И он чуть ли не вприпрыжку побежал к воротам.
«Значит, сомнений никаких: Петрушина убили. Елышев? Ни за что не поверю. Раз Володя Бизяев ни при чем, то, безусловно, убрал Петрушина тот, кто тогда осенью поставил пугало. Но как он теперь оказался с Петрушиным на кладбище? Мог ведь подкараулить его дома, во дворе? Тот же целые дни торчал в доме, пока Надежда на заводе».
Совершая обход своих трех палат, я мысленно то и дело возвращался к этому убийству. Да, сомнений нет: следы, которые мы обнаружили в Крутом переулке, вели дальше. Дальше, чем мы тогда предполагали. Но как далеко?
— Доктор, вас к телефону, — вбежала в палату сестра.
— Срочно?
— Товарищ Привалов.
Честно признаюсь, я ждал его звонка с нетерпением.
— Я хотел бы повидать вас, доктор. Скажем, завтра утром. Часов в десять. Или даже раньше. Как сможете.
В это время ко мне домой должен был зайти Чергинец. Да и утренний обход я не мог отменить.
— В одиннадцать, — ответил я.
— Хорошо, — сказал прокурор. — Жду вас в одиннадцать. Дело важное, доктор. Не опаздывайте.

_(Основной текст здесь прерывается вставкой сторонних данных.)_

(* ===== verification/Balancer.v ===== *)
(** The round-robin balancer of the urltest group
    ([protocol/group/urltest_balance_lx.go]): the pool of slots, the choice of a
    slot for a connection and the planning of the next occupancy.

    A slot holds the tag of an outbound; the empty string is a hole.  Sets of
    tags ([map[string]bool]) are finite sets.  The order in which Go ranges over
    a map is a list given with the map. *)

From S2P Require Import Prelude GoBytes GoStrings Netip Metadata.

(** ** Options *)

Definition URLTestModeLeastTest : string := "least_test".
Definition URLTestModeRoundRobin : string := "round_robin".
Definition URLTestModeFailover : string := "failover".
Definition URLTestStickyProcess : string := "process".
Definition URLTestStickyDomain : string := "domain".
Definition URLTestStickySourceIP : string := "source_ip".
Definition URLTestStickyDestIP : string := "dest_ip".
Definition URLTestStickyDestPort : string := "dest_port".
Definition URLTestStickyNone : string := "none".
Definition DefaultURLTestPool : Z := 3.

(** [option.URLTestBalancerOptions] and [option.URLTestOutboundOptions]. *)
Record URLTestBalancerOptions : Type := mkBalancerOptions {
  bo_Pool : Z;
  bo_PoolTolerance : Z;
  bo_StickyHash : list string
}.
Record URLTestOutboundOptions : Type := mkURLTestOptions {
  uo_Outbounds : list string;
  uo_Interval : Z;
  uo_Tolerance : Z;
  uo_IdleTimeout : Z;
  uo_Mode : string;
  uo_Balancer : option URLTestBalancerOptions
}.

(** [balancer]; [counter] is a 64-bit counter. *)
Record balancer : Type := mkBalancer {
  b_poolSize : Z;
  b_poolTolerance : Z;
  b_stickyHash : list string;
  b_slots : list string;
  b_counter : Z
}.
Definition set_slots (v : list string) (b : balancer) : balancer :=
  match b with mkBalancer p t s _ c => mkBalancer p t s v c end.
Definition set_counter (v : Z) (b : balancer) : balancer :=
  match b with mkBalancer p t s l _ => mkBalancer p t s l v end.

(** The switch over the components of [sticky_hash]. *)
Definition checkSticky (component : string) : option goerr :=
  if containsb component [URLTestStickyProcess; URLTestStickyDomain; URLTestStickySourceIP; URLTestStickyDestIP; URLTestStickyDestPort] then None
  else if String.eqb component URLTestStickyNone
  then Some (ErrNew (String.append "urltest sticky_hash: " (String (ascii_of_nat 34) (String.append "none"
    (String (ascii_of_nat 34) " must be the only component (it disables stickiness)")))))
  else Some (ErrNew (String.append "unknown urltest sticky_hash component: " component)).

Fixpoint firstError (l : list (option goerr)) : option goerr :=
  match l with [] => None | Some e :: _ => Some e | None :: l => firstError l end.

(** [func newBalancer(options) ( *balancer, error)]. *)
Definition newBalancer (o : URLTestOutboundOptions) : result (option balancer) :=
  let mode := uo_Mode o in
  if String.eqb mode "" || String.eqb mode URLTestModeLeastTest || String.eqb mode URLTestModeFailover then Ok None
  else if negb (String.eqb mode URLTestModeRoundRobin) then Err (ErrNew (String.append "unknown urltest mode: " mode))
  else
    let defaults := [URLTestStickyProcess; URLTestStickyDomain] in
    match uo_Balancer o with
    | Some bo =>
        if bo_Pool bo <? 0 then Err (ErrNew "urltest balancer.pool must be >= 1")
        else
          let pool := if 0 <? bo_Pool bo then bo_Pool bo else DefaultURLTestPool in
          let stickyHash := match bo_StickyHash bo with
            | [] => defaults
            | [c] => if String.eqb c URLTestStickyNone then [] else [c]
            | l => l end in
          match firstError (checkSticky <$> stickyHash) with
          | Some e => Err e
          | None =>
              if 15000 <? bo_PoolTolerance bo
              then Err (ErrNew "urltest balancer.pool_tolerance is in milliseconds and must be <= 15000 (alive delays cap at the 15s probe timeout); use 0 for first-live mode")
              else Ok (Some (mkBalancer pool (bo_PoolTolerance bo) stickyHash [] 0))
          end
    | None =>
        match firstError (checkSticky <$> defaults) with
        | Some e => Err e
        | None => Ok (Some (mkBalancer DefaultURLTestPool 0 defaults [] 0))
        end
    end.

(** [func isFailoverMode], [warnLegacyTolerance] and [warnFailoverTolerance]. *)
Definition isFailoverMode (o : URLTestOutboundOptions) : bool := String.eqb (uo_Mode o) URLTestModeFailover.
Definition warnLegacyTolerance (b : option balancer) (o : URLTestOutboundOptions) : bool :=
  match b with Some b => negb (uo_Tolerance o =? 0) && (b_poolTolerance b =? 0) | None => false end.
Definition warnFailoverTolerance (failover : bool) (o : URLTestOutboundOptions) : bool := failover && negb (uo_Tolerance o =? 0).

(** ** The sticky key *)

Section sticky.
(** [netip.Addr.String]. *)
Variable Addr_String : Addr → string.

(** [func stickyComponent(component, metadata, destination) string]. *)
Definition stickyComponent (component : string) (metadata : option InboundContext) (destination : Socksaddr) : string :=
  if String.eqb component URLTestStickyProcess then
    match metadata ≫= ProcessInfo with
    | None => EmptyString
    | Some p => match po_AndroidPackageNames p with name :: _ => name | [] => po_ProcessPath p end
    end
  else if String.eqb component URLTestStickyDomain then
    match metadata with
    | Some m => if String.eqb (Domain m) "" then sa_Fqdn destination else Domain m
    | None => sa_Fqdn destination
    end
  else if String.eqb component URLTestStickySourceIP then
    match metadata with
    | Some m => if Addr_IsValid (sa_Addr (Source m)) then Addr_String (sa_Addr (Source m)) else EmptyString
    | None => EmptyString
    end
  else if String.eqb component URLTestStickyDestIP then
    if Addr_IsValid (sa_Addr destination) then Addr_String (sa_Addr destination) else EmptyString
  else if String.eqb component URLTestStickyDestPort then
    if sa_Port destination =? 0 then EmptyString else FormatUint (sa_Port destination)
  else EmptyString.

(** [func (b *balancer) stickyKey(ctx, destination) string]. *)
Fixpoint stickyKey_loop (first : bool) (components : list string) (metadata : option InboundContext) (destination : Socksaddr) : list byte :=
  match components with
  | [] => []
  | c :: components =>
      (if first then [] else [x00]) ++ str_bytes (stickyComponent c metadata destination) ++ stickyKey_loop false components metadata destination
  end.
Definition stickyKey (b : balancer) (metadata : option InboundContext) (destination : Socksaddr) : list byte :=
  stickyKey_loop true (b_stickyHash b) metadata destination.
End sticky.

(** [func hashKey(key string) uint64]: 64-bit FNV-1a. *)
Definition hashKey_step (h : Z) (b : byte) : Z := (Z.lxor h (bz b) * 1099511628211) mod 2 ^ 64.
Definition hashKey (key : list byte) : Z := fold_left hashKey_step key 14695981039346656037.

(** ** Picking a slot *)

(** The second loop of [liveSlot]. *)
Fixpoint kthLive (alive : string → bool) (i : nat) (slots : list string) (k : Z) : option nat :=
  match slots with
  | [] => None
  | s :: slots =>
      if alive s then if k =? 0 then Some i else kthLive alive (S i) slots (k - 1)
      else kthLive alive (S i) slots k
  end.

(** [func (b *balancer) liveSlot(slots, k) (int, bool)]. *)
Definition liveSlot (alive : string → bool) (slots : list string) (k : Z) : option nat :=
  let live := Z.of_nat (length (filter (λ s, alive s = true) slots)) in
  if live =? 0 then None else kthLive alive 0 slots (k mod live).

(** [func (b *balancer) rotate(ctx) uint64]: a probe does not advance the counter. *)
Definition rotate (probe : bool) (b : balancer) : Z * balancer :=
  if probe then (b_counter b, b) else (b_counter b, set_counter ((b_counter b + 1) mod 2 ^ 64) b).

(** [func (b *balancer) pick(ctx, destination, fallback, resolve)]: the slot for
    the sticky key or the next one of the rotation.  [alive] is set when the
    group has started; an index outside the pool panics. *)
Definition pickSlot (alive : option (string → bool)) (probe : bool) (key : list byte) (b : balancer) : option nat * balancer :=
  let slots := b_slots b in
  let n := Z.of_nat (length slots) in
  if n =? 0 then (None, b)
  else if nonempty (b_stickyHash b) then
    let hash := hashKey key in
    let idx := Z.to_nat (hash mod n) in
    match alive with
    | Some alive =>
        if negb (alive (default EmptyString (slots !! idx))) then (Some (default idx (liveSlot alive slots (hash / n))), b) else (Some idx, b)
    | None => (Some idx, b)
    end
  else
    let '(counter, b) := rotate probe b in
    let idx := Z.to_nat (counter mod n) in
    match alive with
    | Some alive => (Some (default idx (liveSlot alive slots counter)), b)
    | None => (Some idx, b)
    end.

Definition pick (alive : option (string → bool)) (probe : bool) (key : list byte) (fallback : option string) (resolve : string → option string)
    (b : balancer) : result (option string) * balancer :=
  match pickSlot alive probe key b with
  | (None, b') => (Ok fallback, b')
  | (Some idx, b') =>
      match b_slots b !! idx with
      | None => (Panic "index out of range", b')
      | Some tag => (Ok (match resolve tag with Some node => Some node | None => fallback end), b')
      end
  end.

(** ** Planning the pool *)

(** [candidate]. *)
Record candidate : Type := mkCandidate { cd_tag : string; cd_delay : Z; cd_alive : bool }.

(** The order of [sortCandidatesByDelay]. *)
Definition cand_leb (a b : candidate) : bool :=
  (cd_delay a <? cd_delay b) || (cd_delay a =? cd_delay b) && String.leb (cd_tag a) (cd_tag b).

(** The inner loop of the insertion sort: [x] sinks from the right into the
    sorted part, held in reverse. *)
Fixpoint sink (x : candidate) (sorted : list candidate) : list candidate :=
  match sorted with
  | [] => [x]
  | a :: rest => if cand_leb a x then x :: a :: rest else a :: sink x rest
  end.

(** [func sortCandidatesByDelay(cs)]. *)
Definition sortCandidatesByDelay (cs : list candidate) : list candidate := rev (fold_left (λ sorted x, sink x sorted) cs []).

Definition hole (tag : string) : bool := String.eqb tag "".
Definition used (slots : list string) : gset string := list_to_set (filter (λ t, hole t = false) slots).
(** The slots with holes appended up to [n]. *)
Definition grow (n : nat) (slots : list string) : list string := slots ++ replicate (n - length slots) EmptyString.

(** A loop over the slots that may give a slot a new tag, which is then placed. *)
Fixpoint eachSlot {A} (slot : A → string) (choose : gset string → A → option string) (placed : gset string) (slots : list A) : gset string * list string :=
  match slots with
  | [] => (placed, [])
  | a :: slots =>
      match choose placed a with
      | Some t => let '(p, r) := eachSlot slot choose ({[t]} ∪ placed) slots in (p, t :: r)
      | None => let '(p, r) := eachSlot slot choose placed slots in (p, slot a :: r)
      end
  end.

(** The inner loop of the refill: the tags of [fillOrder] not looked at yet. *)
Fixpoint nextFill (live placed : gset string) (fillOrder : list string) : option string * list string :=
  match fillOrder with
  | [] => (None, [])
  | t :: rest => if negb (hole t) && bool_decide (t ∈ live) && negb (bool_decide (t ∈ placed)) then (Some t, rest) else nextFill live placed rest
  end.

Fixpoint refill (live placed : gset string) (fillOrder slots : list string) : gset string * list string :=
  match slots with
  | [] => (placed, [])
  | s :: slots =>
      if hole s then
        match nextFill live placed fillOrder with
        | (Some t, rest) => let '(p, r) := refill live ({[t]} ∪ placed) rest slots in (p, t :: r)
        | (None, rest) => let '(p, r) := refill live placed rest slots in (p, s :: r)
        end
      else let '(p, r) := refill live placed fillOrder slots in (p, s :: r)
  end.

(** A dead occupant goes back into the hole it left; a slot comes with the tag
    [current] has at its index. *)
Definition keepDead (live : gset string) (placed : gset string) (a : string * string) : option string :=
  let '(s, tag) := a in
  if hole s && negb (hole tag) && negb (bool_decide (tag ∈ live)) && negb (bool_decide (tag ∈ placed)) then Some tag else None.

(** The dead members left over go into any hole. *)
Definition surplus (live : gset string) (current : list string) (placed : gset string) (s : string) : option string :=
  if hole s then list_find (λ t, hole t = false ∧ t ∉ live ∧ t ∉ placed) current ≫= λ x, Some x.2 else None.

(** The members that answered, each in its slot. *)
Definition survivors (live : gset string) (current : list string) : list string :=
  (λ t, if negb (hole t) && bool_decide (t ∈ live) then t else EmptyString) <$> current.

(** [func planFirstLivePool(current, live, fillOrder, size) []string]. *)
Definition planFirstLivePool (current : list string) (live : gset string) (fillOrder : list string) (size : Z) : list string :=
  let next := grow (Z.to_nat size) (survivors live current) in
  let '(placed, next) := refill live (used next) fillOrder next in
  let '(placed, next) := eachSlot fst (keepDead live) placed (zip next (grow (length next) current)) in
  (eachSlot id (surplus live current) placed next).2.

(** The fastest candidate that is not in the pool. *)
Definition fastestUnused (alive : list candidate) (inPool : gset string) : option candidate :=
  list_find (λ c, cd_tag c ∉ inPool) alive ≫= λ x, Some x.2.

Definition fillFastest (alive : list candidate) (inPool : gset string) (s : string) : option string :=
  if hole s then cd_tag <$> fastestUnused alive inPool else None.

(** [func slotDelay(tag, results) (uint16, bool)]. *)
Definition slotDelay (results : gmap string candidate) (tag : string) : Z * bool :=
  if hole tag then (0, false)
  else match results !! tag with Some c => (cd_delay c, cd_alive c) | None => (0, false) end.

(** The eviction of one slot: the first unused candidate that may take it. *)
Definition evict (results : gmap string candidate) (tolerance : Z) (alive : list candidate) (inPool : gset string) (s : string) : option string :=
  let '(occDelay, occAlive) := slotDelay results s in
  list_find (λ c, cd_tag c ∉ inPool ∧ (negb occAlive || (cd_delay c + tolerance <? occDelay)) = true) alive ≫= λ x, Some (cd_tag x.2).

(** [func planTolerantPool(current, results, size, tolerance) []string]; [ranged]
    is the order of the range over [results]. *)
Definition planTolerantPool (current : list string) (results : gmap string candidate) (ranged : list candidate) (size tolerance : Z) : list string :=
  let alive := sortCandidatesByDelay (filter (λ c, cd_alive c = true) ranged) in
  let inPool := used current in
  let next := grow (Z.to_nat size) current in
  let '(inPool, next) := eachSlot id (fillFastest alive) inPool next in
  (eachSlot id (evict results tolerance alive) inPool next).2.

— Не возражаете, если приду с Чергинцом?
— Напротив, буду рад. Я собирался ему позвонить. До завтра.
11
Привалов хорошо помнил, как прошлой осенью Костюченко выражал сомнения, верно ли поступил прокурор, когда «привлек общественность», чтобы узнать подробности пребывания Сличко в городе. Привалов сумел тогда убедить своего помощника, что «общественность» — доктор Рябинин с Чергинцом — не подведет, и оказался прав. Что Костюсь охотно признал. Но тогда же, осенью, участие самого Костюченко ограничилось несколькими разговорами с прокурором, о которых Привалов не ставил в известность своих добровольных помощников. Ныне же, судя по всему, дело может зайти значительно дальше, чем осеннее. С другой стороны, Рябинин и Чергинец и сейчас могут помочь. Конечно, не в расследовании, а только беседами с людьми, которые ни в чем не замешаны, но что-то могут знать или узнать у сестер Осмачко. Поэтому Привалов и обсудил с Костюченко степень их, так сказать, возможного участия.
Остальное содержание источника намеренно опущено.